L'article 4 de ce règlement dispose :
« Les règlements et les autres textes de portée générale sont rédigés dans les vingt langues officielles ».


8

L'article 5 dudit règlement énonce :
« Le Journal officiel de l’Union européenne paraît dans les vingt langues officielles ».


9

 Aux termes de l'article 8 du même règlement :
« En ce qui concerne les États membres où existent plusieurs langues officielles, l'usage de la langue sera, à la demande de l'État intéressé, déterminé suivant les règles générales découlant de la législation de cet État ».


10

Aux termes de l’article 199 du règlement (CEE) n° 2454/93 de la Commission, du 2 juillet 1993, fixant certaines dispositions d’application du règlement (CEE) no 2913/92 du Conseil établissant le code des douanes communautaire (JO L 253,
p. 1):
« Sans préjudice de l’application éventuelle de dispositions répressives, le dépôt dans un bureau de douane d’une déclaration signée par le déclarant ou par son représentant vaut engagement conformément aux dispositions en vigueur en ce qui concerne :
– l’exactitude des indications figurant dans la déclaration,
– l’authenticité des documents joints
et
– le respect de l’ensemble des obligations inhérentes au placement des
marchandises en cause sous le régime considéré ».
La réglementation nationale


11

L'article 293, paragraphe 1, sous d), de la loi n° 13/1993 (ci-après la « loi douanière ») dispose :
« Enfreint les dispositions douanières celui qui a obtenu le placement des marchandises sous un régime sur la base de documents non authentiques, modifiés
ou falsifiés, ou sur la base de données inexactes ou fausses ».

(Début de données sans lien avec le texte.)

(* ===== verification/EventMemory.v ===== *)
(** * The memory of the event scheduler

    Models [core/mm.c] and the links of [world/new_events.c]: the pool events are taken
    from and released to, and the three doubly linked lists an event is on, of a bucket of
    the wheel, of a character and of an object.  The pool is a map from pointers to
    events, so a pointer to a released event still reads what the memory holds.  A check
    that fails calls [panic_corruption], which ends the process: [None]. *)

From S2P Require Import Prelude.
From coqutil Require Export Datatypes.RecordSetters.
Export OCamlLikeNotations.

Arguments constant _ _ _ /.

(** ** Data *)

Abbreviation ptr := nat.

(** The callbacks the scheduler knows by name. *)
Inductive event_func :=
| event_spellcast | event_memorize | event_balance_affects | event_item_action_active
| event_wait | event_mana_regen | event_move_regen | event_hit_regen | event_ward_regen
| release_mob_mem
| other_callback (n : Z).
#[export] Instance event_func_eq_dec : EqDecision event_func.
Proof. solve_decision. Defined.

(** [NEVENT_LIFECYCLE_*]; memory never used is zero. *)
Inductive lifecycle := unused | active | cancel_pending | destroying | released.
#[export] Instance lifecycle_eq_dec : EqDecision lifecycle.
Proof. solve_decision. Defined.

(** The payload of an event: the scheduler's own copy of the bytes it was given, or what a
    caller handed over with a destructor. *)
Inductive payload := Copy (z : Z) | Owned (z : Z).
#[export] Instance payload_eq_dec : EqDecision payload.
Proof. solve_decision. Defined.
Lemma place_asked r s v a f p m v' m1 v1 :
  good s v → hist r s → got chunk_objects granted (mem s) v p m v' m1 v1 →
  args_ok a → 0 ≤ delay a → ne_event_sequence s ≠ ULLONG_MAX → (ch a = None → victim a = None) →
  (∀ z, owned_payload a = Some z → owned_payload_destroy a = true) →
  ∃ h s', place cfg a f p m (note_handed a s) = Done (scheduled, h, s') ∧ asked 1 r s v s'
    ∧ h = Handle (Some p) (ne_event_sequence s + 1) ∧ data (mem s') !! p = Some (new_event cfg a f s)
    ∧ ne_event_sequence s' = ne_event_sequence s + 1
    ∧ (∀ q d, data (mem s) !! q = Some d → used d = true → q ≠ p ∧ data (mem s') !! q = Some d).
Proof.
  intros G H Gt Ao Dl Nu Vi Ow. pose proof (g_inv _ _ G) as I.
  pose proof (got_fresh _ _ _ _ _ _ _ _ _ Gt) as (fresh & D1 & Fr).
  destruct (place_owners s v a f p m v' m1 v1 Gt I Ao Dl Nu Vi) as (v2 & I2 & D2 & B2 & (d0 & E0 & U0) & Ob & Cb).
  destruct (new_event_ok _ s v a f I Ao Dl Nu Vi) as (Eok & Edue & Eel).
  set (e := new_event cfg a f s) in *. set (s1 := {with_mem _ s with ne_event_sequence ::= _; ne_event_counter ::= _}) in *.
  assert (data (mem s1) !! p = Some e) as E1 by by rewrite D2, lookup_insert_eq.
  assert (p ∉ off_wheel (phase_of s)) as No by apply not_elem_of_nil.
  destruct (link_inv (phase_of s) s1 v2 p e (element e) I2 No E1) as (m5 & l1 & l2 & O5 & Eb & I5 & D5 & P5); try done.
  set (sn := note_handed a s) in *.
  assert (mem sn = mem s ∧ ne_event_tick sn = ne_event_tick s ∧ ne_event_sequence sn = ne_event_sequence s
    ∧ after_events_call sn = after_events_call s) as (Mn & Tn & Qn & An).
  { unfold sn, note_handed. by destruct (owned_payload a); [destruct (owned_payload_destroy a)|]. }
  assert (new_event cfg a f sn = e) as En.
  { unfold e, new_event, nevent_first_eligible_tick. by rewrite Tn, Qn, An. }
  set (s2 := {sn with mem := m5; ne_event_sequence ::= λ n, n + 1; ne_event_counter ::= λ n, n + 1}).
  assert (place cfg a f p m sn = Done (scheduled, Handle (Some p) (sequence e), s2)) as Pl.
  { unfold place. rewrite En.
    set (s3 := with_mem (append_if Obj (ev_obj e) p (append_if Char (ev_ch e) p (set_ev p (λ _, e) m))) 
      {sn with ne_event_sequence ::= λ n, n + 1}).
    cbv zeta. change (with_mem (append_if Obj _ _ _) _) with s3.
    assert (link p (element e) s3 = Done (with_mem m5 s3)) as ->.
    { revert O5. unfold link. change (mem s1) with (mem s3). change (ne_event_tick s1) with (ne_event_tick s).
      change (ne_event_tick s3) with (ne_event_tick sn). rewrite Tn.
      destruct (nevent_link_schedule _ p (element e) (mem s3)) as [m'|]; cbn [present bind_outcome]; [|done].
      by intros [= ->]. }
    cbn [bind_outcome]. change {with_mem m5 s3 with ne_event_counter ::= λ n, n + 1} with s2.
    assert (ne_event_counter sn = ne_event_counter s) as Cn.
    { unfold sn, note_handed. by destruct (owned_payload a); [destruct (owned_payload_destroy a)|]. }
    unfold nevent_assert_pool_accounting. change (ne_event_counter s2) with (ne_event_counter sn + 1).
    change (ne_dead_event_pool (mem s2)) with (ne_dead_event_pool m5). rewrite P5, Ob, Cn.
    destruct (Z.leb_spec 0 (ne_event_counter s + 1)); [|lia].
    assert (wrap 64 (ne_event_counter s + 1) = ne_event_counter s + 1) as -> by (unfold wrap; by apply Z.mod_small).
    rewrite Z.eqb_refl. cbn [andb negb bind_outcome]. unfold nevent_handle_from_event, at_ptr.
    change (data (mem s2)) with (data m5). rewrite D5, E1. done. }
  exists (Handle (Some p) (sequence e)), s2. split; [exact Pl|].
  assert (data (mem s2) = <[p := e]> (data (mem s) ∪ fresh)) as D.
  { change (data m5 = <[p := e]> (data (mem s) ∪ fresh)). by rewrite D5, D2, D1. }
  assert (same_clock s s2) as Cl.
  { unfold s2, sn, note_handed. by destruct (owned_payload a); [destruct (owned_payload_destroy a)|]. }
  assert (nevent_pending_cancellations s2 = nevent_pending_cancellations s
    ∧ nevent_pending_reschedules s2 = nevent_pending_reschedules s ∧ ne_event_sequence s2 = ne_event_sequence s + 1
    ∧ ne_event_counter s2 = ne_event_counter s + 1 ∧ same_debt s s2) as (X2 & M2 & Q2 & C2 & De2).
  { unfold s2, sn, note_handed. by destruct (owned_payload a); [destruct (owned_payload_destroy a)|]. }
  assert (∀ q d, data (mem s) !! q = Some d → used d = true → q ≠ p ∧ data (mem s2) !! q = Some d) as Ot.
  { intros q d Eq U. assert (q ≠ p) as Nq.
    { intros ->. rewrite D1 in E0. apply lookup_union_Some_raw in E0 as [E0|[E0 _]]; congruence. }
    split; [done|]. rewrite D, lookup_insert_ne by done. by apply lookup_union_Some_l. }
  split.
  2: { split; [done|]. rewrite D, lookup_insert_eq. split; [done|]. split; [done|]. by rewrite <- D. }
  exists (set_list Sched (element e) (l1 ++ p :: l2) v2).
  split; [| |done|lia| |].
  - assert (phase_of s2 = phase_of s) as Eph.
    { unfold phase_of. rewrite (next_tick_clock _ _ Cl), X2. by destruct Cl as [-> _ _ _ ->]. }
    split.
    + rewrite Eph. destruct Cl as [T A P V Cu], De2 as [De1 De2 De3].
      assert (next_tick s2 = next_tick s) as Nt by (unfold next_tick; by rewrite T, A).
      destruct I5. split; rewrite ?X2, ?M2, ?Q2, ?C2, ?T, ?P, ?V, ?De1, ?De2, ?Nt; try done.
      * intros t. unfold due_count. rewrite De3. apply i_due0.
      * rewrite De3. apply i_due_pos0.
    + destruct Cl as [_ _ _ _ ->]. rewrite X2, M2. apply G.
    + destruct Cl as [_ -> _ _ ->]. apply G.
  - rewrite D1 in E0. eapply (hist_add r s s2 p d0 e fresh H E0).
    + intros A. unfold used in U0. by rewrite A in U0.
    + apply lookup_union_Some_raw in E0 as [E0|[_ E0]]; [|by destruct (Fr p d0 E0) as [-> _]].
      apply dead_data. by apply (i_dead _ _ _ I p d0).
    + done.
    + done.
    + done.
    + done.
    + apply (i_sequence _ _ _ I).
    + done.
    + by apply next_tick_clock.
    + change (log s2) with (log sn). unfold sn, note_handed. change (ev_data e) with
        (match owned_payload a with Some z => Some (Owned z) | None => if 0 <? data_size a then Copy <$> src a else None end).
      destruct (owned_payload a) as [z|]; [by rewrite (Ow z eq_refl)|].
      destruct (0 <? data_size a); [|done]. by destruct (src a).
  - intros q du tick. change (log s2) with (log sn). unfold sn, note_handed.
    destruct (owned_payload a) as [z|]; [destruct (owned_payload_destroy a)|]; try done.
    change (log (tell (Handed z) s)) with (Handed z :: log s). rewrite elem_of_cons. naive_solver.
  - intros _. split.
    + intros q d Eq U. exists d. split; [by apply (Ot q d)|by apply same_event_refl].
    + intros q d Eq U. rewrite D in Eq. destruct (decide (p = q)) as [<-|N].
      * rewrite lookup_insert_eq in Eq. injection Eq as <-. right. split; [done|].
        change (sequence e) with (ne_event_sequence s + 1). lia.
      * rewrite lookup_insert_ne in Eq by done. left.
        apply lookup_union_Some_raw in Eq as [Eq|[_ Eq]]; [by exists d|]. by destruct (Fr q d Eq) as [-> _].
    + intros k. rewrite <- B2. unfold buckets at 2. rewrite lists_set.
      destruct (decide _) as [[_ <-]|_]; [|done]. rewrite Eb. apply sublist_insert.
    + intros k. rewrite M2. rewrite <- B2. unfold buckets at 1. rewrite lists_set.
      destruct (decide _) as [[_ <-]|_].
      * rewrite Eb, !length_app. cbn [length]. lia.
      * change (lists v2 Sched k) with (buckets v2 k). lia.
Qed.
(** What scheduling an event does. *)
Definition added (s : scheduler) (a : schedule_args) (h : nevent_handle) (s' : scheduler) : Prop :=
  ∃ p f, a_func a = Some f ∧ h = Handle (Some p) (ne_event_sequence s + 1)
    ∧ data (mem s') !! p = Some (new_event cfg a f s) ∧ ne_event_sequence s' = ne_event_sequence s + 1
    ∧ ∀ q d, data (mem s) !! q = Some d → used d = true → q ≠ p ∧ data (mem s') !! q = Some d.
Lemma defer_one_inv ph r s v p d nb :
  inv ph s v → hist r s → data (mem s) !! p = Some d → used d = true → p ∉ off_wheel ph →
  deferral_count d ≤ ne_event_tick s →
  ∃ s' v' d', defer_one nb p s = Done s' ∧ inv (take_off p ph) s' v' ∧ hist r s' ∧ keeps s s'
    ∧ data (mem s') = <[p := d']> (data (mem s)) ∧ put_off nb d d'
    ∧ v' = set_list Sched (element d) (without p (buckets v (element d))) v.
Proof.
  intros I H Ep U N Dc. unfold defer_one.
  destruct (unlink_inv ph s v p d I Ep U N) as (m1 & O1 & I1 & D1). rewrite O1. cbn [bind_outcome].
  set (v1 := set_list _ _ _ v) in I1 |- *. set (s1 := with_mem m1 s) in *.
  assert (data (mem s1) !! p = Some d) as E1 by (change (data m1 !! p = Some d); by rewrite D1).
  destruct (i_used _ _ _ I p d Ep U) as [A1 A2 A3 A4 A5 A6 A7 A8].
  pose proof (i_tick _ _ _ I) as Tk.
  set (d1 := {d with element := nb}).
  destruct (put_spec s1 v1 p (λ d, {d with element := nb}) d (i_rep _ _ _ I1) E1) as (R2 & D2 & P2).
  set (s2 := put p _ s1) in *. change {d with element := nb} with d1 in D2.
  assert (data (mem s2) !! p = Some d1) as E2 by by rewrite D2, lookup_insert_eq.
  cbv zeta. unfold nevent_register_deferred, at_ptr. fold s2. rewrite E2. cbn [present bind_outcome].
  change (deferral_count d1) with (deferral_count d).
  assert (wrap 32 (deferral_count d + 1) = deferral_count d + 1) as Wr.
  { unfold wrap. apply Z.mod_small. unfold MAX_TICK in Tk. lia. }
  destruct (Z.ltb_spec 0 (deferral_count d)) as [Ow|Ow].
  - cbn [bind_outcome]. 
    destruct (put_spec s2 v1 p (λ d, {d with deferral_count ::= λ n, wrap 32 (n + 1)}) d1 R2 E2) as (R3 & D3 & P3).
    set (s3 := put p _ s2) in *. set (d3 := {d1 with deferral_count ::= λ n, wrap 32 (n + 1)}).
    change {d1 with deferral_count ::= λ n, wrap 32 (n + 1)} with d3 in D3.
    assert (deferral_count d3 = deferral_count d + 1) as Dc3 by exact Wr.
    assert (data (mem s3) = <[p := d3]> (data (mem s1))) as D by by rewrite D3, D2, insert_insert_eq.
    assert (owing d3 = true) as O3 by (unfold owing; lia). assert (owing d = true) as O by (unfold owing; lia).
    exists s3, v1, d3. split; [done|]. split; [|split; [|split; [by split|split; [|by split]]]].
    + eapply (inv_put _ _ s1 s3 v1 p d d3 I1 E1 R3 D); try done.
      * by intros [].
      * intros Nn. exfalso. apply Nn. by left.
      * split; try done; [lia|]. intros _. by apply A5.
      * apply (i_waiting _ _ _ I p d Ep).
      * apply (i_dying _ _ _ I p d Ep).
      * apply debt_stays; [by split|..]; unfold count_owing, cost_owing, count_due;
          change (used d3) with (used d); rewrite O, O3; done.
    + eapply (hist_move r s s3 p d d3 H Ep); try done. rewrite D. change (data (mem s1)) with (data m1). by rewrite D1.
    + rewrite D. change (data (mem s1)) with (data m1). by rewrite D1.
  - assert (deferral_count d = 0) as Dz by lia.
    assert (nevent_catchup_debt s2 = tally count_owing (data (mem s1))) as De by apply (i_debt _ _ _ I1).
    assert (nevent_catchup_debt_estimated_us s2 = tally cost_owing (data (mem s1))) as Es by apply (i_estimate _ _ _ I1).
    assert (nevent_catchup_debt s2 < LONG_MAX) as Db.
    { rewrite De. pose proof (tally_bounds count_owing (data (mem s1)) 1) as B.
      pose proof (i_size _ _ _ I1) as Sz. unfold MAX_EVENTS, LONG_MAX in *.
      destruct B as [_ B]; [|lia]. intros q e _. unfold count_owing. destruct (_ && _); lia. }
    destruct (Z.eqb_spec (nevent_catchup_debt s2) LONG_MAX); [lia|]. cbn [negb bind_outcome].
    pose proof (i_avg _ _ _ I1) as Av. change (nevent_avg_callback_us s1) with (nevent_avg_callback_us s2) in Av.
    assert (Z.max 1 (nevent_avg_callback_us s2) = nevent_avg_callback_us s2) as -> by lia.
    set (cost := nevent_avg_callback_us s2) in *.
    assert (nevent_saturating_add_ull (nevent_catchup_debt_estimated_us s2) cost
      = nevent_catchup_debt_estimated_us s2 + cost) as Sa.
    { rewrite Es. pose proof (tally_bounds cost_owing (data (mem s1)) MAX_COST) as B.
      pose proof (i_size _ _ _ I1) as Sz. unfold nevent_saturating_add_ull, MAX_EVENTS, MAX_COST, ULLONG_MAX in *.
      destruct B as [_ B]; [intros q e Eq; by eapply cost_owing_nonneg|].
      destruct (Z.ltb_spec (2 ^ 64 - 1 - tally cost_owing (data (mem s1))) cost); lia. }
    destruct (put_spec s2 v1 p (λ d, {d with deferred_cost_us := cost}) d1 R2 E2) as (R3 & D3 & P3).
    set (s3 := put p (λ d, {d with deferred_cost_us := cost}) s2) in *. set (d2 := {d1 with deferred_cost_us := cost}).
    change {d1 with deferred_cost_us := cost} with d2 in D3.
    set (s4 := {s3 with nevent_catchup_debt ::= _; nevent_catchup_debt_estimated_us ::= _;
      nevent_deferred_due_counts := _; nevent_catchup_remaining ::= _}).
    assert (data (mem s4) !! p = Some d2) as E4 by (change (data (mem s4)) with (data (mem s3)); by rewrite D3, lookup_insert_eq).
    destruct (put_spec s4 v1 p (λ d, {d with deferral_count ::= λ n, wrap 32 (n + 1)}) d2 R3 E4) as (R5 & D5 & P5).
    set (s5 := put p _ s4) in *. set (d3 := {d2 with deferral_count ::= λ n, wrap 32 (n + 1)}).
    change {d2 with deferral_count ::= λ n, wrap 32 (n + 1)} with d3 in D5.
    assert (deferral_count d3 = deferral_count d + 1) as Dc3 by exact Wr.
    assert (data (mem s5) = <[p := d3]> (data (mem s1))) as D.
    { rewrite D5. change (data (mem s4)) with (data (mem s3)). by rewrite D3, D2, !insert_insert_eq. }
    assert (owing d3 = true) as O3 by (unfold owing; lia). assert (owing d = false) as O by (unfold owing; lia).
    exists s5, v1, d3. split; [done|]. split; [|split; [|split; [by split|split; [|by split]]]].
    + eapply (inv_put _ _ s1 s5 v1 p d d3 I1 E1 R5 D); try done.
      * by intros [].
      * intros Nn. exfalso. apply Nn. by left.
      * split; try done. lia.
      * apply (i_waiting _ _ _ I p d Ep).
      * apply (i_dying _ _ _ I p d Ep).
      * split; unfold count_owing, cost_owing, count_due; change (used d3) with (used d); rewrite ?U, ?O, ?O3; cbn [andb].
        -- change (nevent_catchup_debt s5) with (nevent_catchup_debt s1 + 1). lia.
        -- change (nevent_catchup_debt_estimated_us s5) with (nevent_saturating_add_ull (nevent_catchup_debt_estimated_us s2) cost).
           rewrite Sa. change (deferred_cost_us d3) with cost.
           change (nevent_catchup_debt_estimated_us s1) with (nevent_catchup_debt_estimated_us s2). lia.
        -- intros t. unfold due_count at 1.
           change (nevent_deferred_due_counts s5) with (<[due_tick d := due_count (due_tick d) s1 + 1]> (nevent_deferred_due_counts s1)).
           change (due_tick d3) with (due_tick d). destruct (Z.eqb_spec (due_tick d) t) as [->|Nt].
           ++ rewrite lookup_insert_eq. cbn. lia.
           ++ rewrite lookup_insert_ne by done. unfold due_count. lia.
        -- intros Pos t n'. 
           change (nevent_deferred_due_counts s5) with (<[due_tick d := due_count (due_tick d) s1 + 1]> (nevent_deferred_due_counts s1)).
           destruct (decide (due_tick d = t)) as [->|Nt]; [|rewrite lookup_insert_ne by done; apply Pos].
           rewrite lookup_insert_eq. intros [= <-]. unfold due_count.
           destruct (nevent_deferred_due_counts s1 !! t) as [k|] eqn:Ek; cbn; [|lia]. pose proof (Pos t k Ek). lia.
    + eapply (hist_move r s s5 p d d3 H Ep); try done. rewrite D. change (data (mem s1)) with (data m1). by rewrite D1.
    + rewrite D. change (data (mem s1)) with (data m1). by rewrite D1.
Qed.
(** A cancellation outside a pass. *)
Lemma cancel_idle s v p d :
  good s v → hist None s → current_nevent s = None → data (mem s) !! p = Some d → lifecycle_state d = active →
  ∃ s' v' d', nevent_cancel (Handle (Some p) (sequence d)) s = Done (canceled, s') ∧ good s' v'
    ∧ data (mem s') = <[p := d']> (data (mem s)) ∧ lifecycle_state d' = released
    ∧ ∀ w k, lists v' w k = without p (lists v w k).
Proof.
  intros G H C Ed Ac.
  destruct (cancel_event None s v p d G H ltac:(done) Ed Ac) as (c & s' & v' & O & Ec & [G' _ _ _ _ _] & _).
  rewrite C in Ec. subst c.
  pose proof (event_used_lookup d Ac) as U. pose proof (g_inv _ _ G) as I.
  pose proof (used_sequence _ (i_used _ _ _ I p d Ed U)) as S1.
  destruct (mark_event_inv _ None s v p d I H Ed Ac) as (I1 & H1 & C1 & Q1 & D1 & W1 & M1).
  destruct (destroy_inv _ (mark p d s) v p (marked d) I1) as (s2 & v2 & O2 & I2 & En).
  { by rewrite D1, lookup_insert_eq. } { done. } { apply not_elem_of_nil. } { done. }
  assert (nevent_cancel (Handle (Some p) (sequence d)) s = Done (canceled, s2)) as O'.
  { unfold nevent_cancel, at_handle. cbn [event h_sequence]. destruct (Z.eqb_spec (sequence d) 0); [lia|].
    rewrite Ed. cbn [bind_outcome]. rewrite Z.eqb_refl, Ac. cbn [negb]. cbv zeta. fold (mark p d s).
    rewrite (clock_current _ _ C1), C. by rewrite O2. }
  rewrite O in O'. injection O' as ->.
  destruct (end_data _ _ _ _ _ _ En) as (d' & D2 & L2 & _).
  exists s2, v', d'. split; [done|]. split; [done|]. split; [by rewrite D2, D1, insert_insert_eq|]. split; [done|].
  pose proof (i_rep _ _ _ (g_inv _ _ G')) as R'. pose proof (i_rep _ _ _ I2) as R2.
  assert (∀ w k, lists v' w k = lists v2 w k) as Ev.
  { intros w k. pose proof (events_of_spec s2 v' w k R') as X. rewrite (events_of_spec s2 v2 w k R2) in X. by injection X. }
  intros w k. rewrite Ev. destruct (decide (w = Sched)) as [->|Nw]; [|by apply (end_owners _ _ _ _ _ _ En)].
  change (buckets v2 k = without p (buckets v k)). rewrite (end_buckets _ _ _ _ _ _ En).
  destruct (decide _) as [E|N]; [done|]. symmetry. apply without_none. intros Ip.
  destruct (in_bucket _ _ _ _ _ _ I Ip Ed) as [_ El]. by apply N.
Qed.

(** ** The guarantees *)

Section Guarantees.
Context (cfg : config) (chunk_objects : nat) (granted : nat → bool).
Context (chunk_some : (0 < chunk_objects)%nat).
Context (granted_limit : ∀ n, granted n = true → Z.of_nat (n + chunk_objects) ≤ MAX_EVENTS).

(** C14: Whatever the game thread asks of the scheduler, between passes and from the callbacks
    inside them, as long as passes and ticks take turns and for four thousand million actions,
    no list, counter, account or pool check of it ever fails and no walk over its lists fails
    to end. *)
Theorem scheduler_never_corrupt acts :
  alternates false acts → Z.of_nat (length acts) ≤ MAX_TICK →
  run cfg chunk_objects granted acts ne_init_event_pool ≠ Corrupt.
Proof.
  intros A L E. pose proof (run_ready cfg chunk_objects granted chunk_some granted_limit acts _ init_ready A) as R.
  rewrite E in R. apply R. change (ne_event_tick ne_init_event_pool) with 0. lia.
Qed.

(** C15: In any state the game thread can reach, the integrity check, which walks the wheel and
    the lists of all owners, adds up counts, costs and due ticks anew and looks into the
    registry of periodic jobs, ends, and finds no error if and only if the rest of the game is in
    order: every event in use names live characters and objects that are what they were when
    it was made, its link joins both characters, the job it belongs to has it as its event,
    and every enabled job has an event waiting or runs, and no disabled job does.  So of the
    scheduler itself it never finds anything wrong. *)
Theorem check_nevents_clean g jobs s :
  reached cfg chunk_objects granted s → handles_in_pool jobs s →
  ∃ b, check_nevents g jobs s = Done b ∧ (b = true ↔ in_order g jobs s).
Proof.
  intros R Hp. apply reached_ready in R as [[v G] _ C]; [|done|done]. unfold check_nevents.
  destruct (inspect_ordered g jobs s v G C Hp) as (r & -> & E).
  cbn [bind_outcome]. exists (r_errors r =? 0). split; [done|]. by rewrite Z.eqb_eq.
Qed.

(** C16: In every state reached, a callback that was run was due, was not cancelled before and
    not run before, and the callbacks run before it were run at no later tick and, at the same
    tick, were due no later. *)
Theorem callbacks_run_once_when_due s later q due tick before :
  reached cfg chunk_objects granted s → log s = later ++ Ran q due tick :: before →
  due ≤ tick ∧ Cancelled q ∉ before ∧ (∀ due' tick', Ran q due' tick' ∉ before)
  ∧ ∀ q' due' tick', Ran q' due' tick' ∈ before → tick' ≤ tick ∧ (tick' = tick → due' ≤ due).
Proof.
  intros R E. apply reached_ready in R as [_ H _]; [|done|done]. pose proof (h_chronicle _ _ H) as C.
  rewrite E in C. by apply chronicle_at in C as [C _].
Qed.

(** C18: A pass with no budget sees to everything due: of the events ever scheduled, by then or
    by its callbacks, each one was run, or was cancelled, or waits for a later tick. *)
Theorem unlimited_pass_runs_all_due s replies clock s' q :
  reached cfg chunk_objects granted s → after_events_call s = false → Forall reply_ok replies →
  nevent_budget_usec cfg = NEVENT_UNLIMITED → nevent_max_callbacks cfg = NEVENT_UNLIMITED →
  ne_events cfg chunk_objects granted replies clock [] s = Done s' →
  1 ≤ q ≤ ne_event_sequence s' →
  (∃ due tick, Ran q due tick ∈ log s') ∨ Cancelled q ∈ log s'
  ∨ ∃ p d, data (mem s') !! p = Some d ∧ sequence d = q ∧ lifecycle_state d = active ∧ ne_event_tick s < due_tick d.
Proof.
  intros R A Ro B M E Q. apply reached_ready in R as [[v G] H C]; [|done|done].
  pose proof (ne_events_holds cfg chunk_objects granted chunk_some granted_limit s v replies clock [] G H C A Ro
    ltac:(constructor)) as X. rewrite E in X.
  destruct (h_kept _ _ (ee_hist _ _ _ _ X) q Q) as [(p & d & Ed & Ac & Sq)|[Y|Y]]; [right; right|by left|right; by left].
  exists p, d. split; [done|]. split; [done|]. split; [done|]. by eapply (ee_all _ _ _ _ X).
Qed.

(** C29: With a limit on callbacks a pass runs at most that many and those the catch-up
    allows on top. *)
Theorem pass_respects_limit s replies clock watchdog s' :
  reached cfg chunk_objects granted s → after_events_call s = false → Forall reply_ok replies → Forall request_ok watchdog →
  0 < nevent_max_callbacks cfg → 0 ≤ nevent_catchup_max_extra_callbacks cfg →
  ne_events cfg chunk_objects granted replies clock watchdog s = Done s' →
  ∃ qs, Z.of_nat (length qs) ≤ nevent_max_callbacks cfg + nevent_catchup_max_extra_callbacks cfg
    ∧ ∀ q due tick, Ran q due tick ∈ log s' → Ran q due tick ∈ log s ∨ q ∈ qs.
Proof.
  intros R A Ro Wo M X E. apply reached_ready in R as [[v G] H C]; [|done|done].
  pose proof (ne_events_holds cfg chunk_objects granted chunk_some granted_limit s v replies clock watchdog G H C A Ro Wo) as Y.
  rewrite E in Y. destruct (ee_ran _ _ _ _ Y) as (qs & Q1 & Q2). exists qs. split; [|done].
  pose proof (prepare_catchup_limit cfg s M X (debt_nonneg _ _ _ (g_inv _ _ G))). lia.
Qed.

Le litige au principal et les questions préjudicielles


12

 Skoma-Lux est importatrice et négociante en vins. Le 30 septembre 2004, le bureau des douanes d’Olomouc lui a infligé une amende pour une infraction à la réglementation douanière qu’elle aurait commise de manière répétée les 11, 22 et 23 mars, 6 et 15 avril, 18 et 20 mai 2004. La direction des douanes ayant confirmé cette amende par une décision du 10 janvier 2005, Skoma-Lux a, le 16 mars 2005, introduit contre cette décision un recours en annulation devant le Krajský soud v Ostravě (cour régionale).


13

 Il est reproché à Skoma-Lux d’avoir commis une infraction douanière en présentant des données inexactes concernant la classification tarifaire du vin rouge Kagor VK. La direction des douanes estime non seulement que cette société a enfreint certaines dispositions de la loi douanière, dans sa version en vigueur avant l’adhésion de la République tchèque à l’Union, mais également qu’elle a commis une infraction douanière au sens de l’article 293, paragraphe 1, sous d), de cette même loi, en méconnaissant l’article 199, paragraphe 1, du règlement no 2454/93.


14

Skoma-Lux fonde, en partie, son recours en annulation sur l’inapplicabilité du règlement communautaire aux infractions qui lui sont reprochées, y compris celles postérieures à l’adhésion de la République tchèque à l’Union, en l’absence de publication en langue tchèque des dispositions du droit communautaire appliquées par les autorités douanières aux dates auxquelles les actes litigieux ont été commis.


15

La direction des douanes fait valoir que le ministère des Finances tchèque a publié la version tchèque des dispositions douanières pertinentes sous forme électronique, que Skoma-Lux pouvait prendre connaissance de ces dispositions auprès des services douaniers et que cette société, opérant depuis longtemps dans le domaine du commerce international, connaissait les dispositions communautaires pertinentes.


16

Dans ces conditions, le Krajský soud v Ostravě a décidé de surseoir à statuer et de poser à la Cour les questions préjudicielles suivantes :

1) Doit-on interpréter l’article 58 de l’acte relatif aux conditions d’adhésion, en vertu duquel la République tchèque est devenue un État membre de l’Union à dater du 1er mai 2004, en ce sens qu’un État membre peut appliquer aux particuliers un règlement qui, à la date de son application, n’était pas régulièrement publié au Journal officiel de l’Union européenne dans la langue de l’État membre concerné ?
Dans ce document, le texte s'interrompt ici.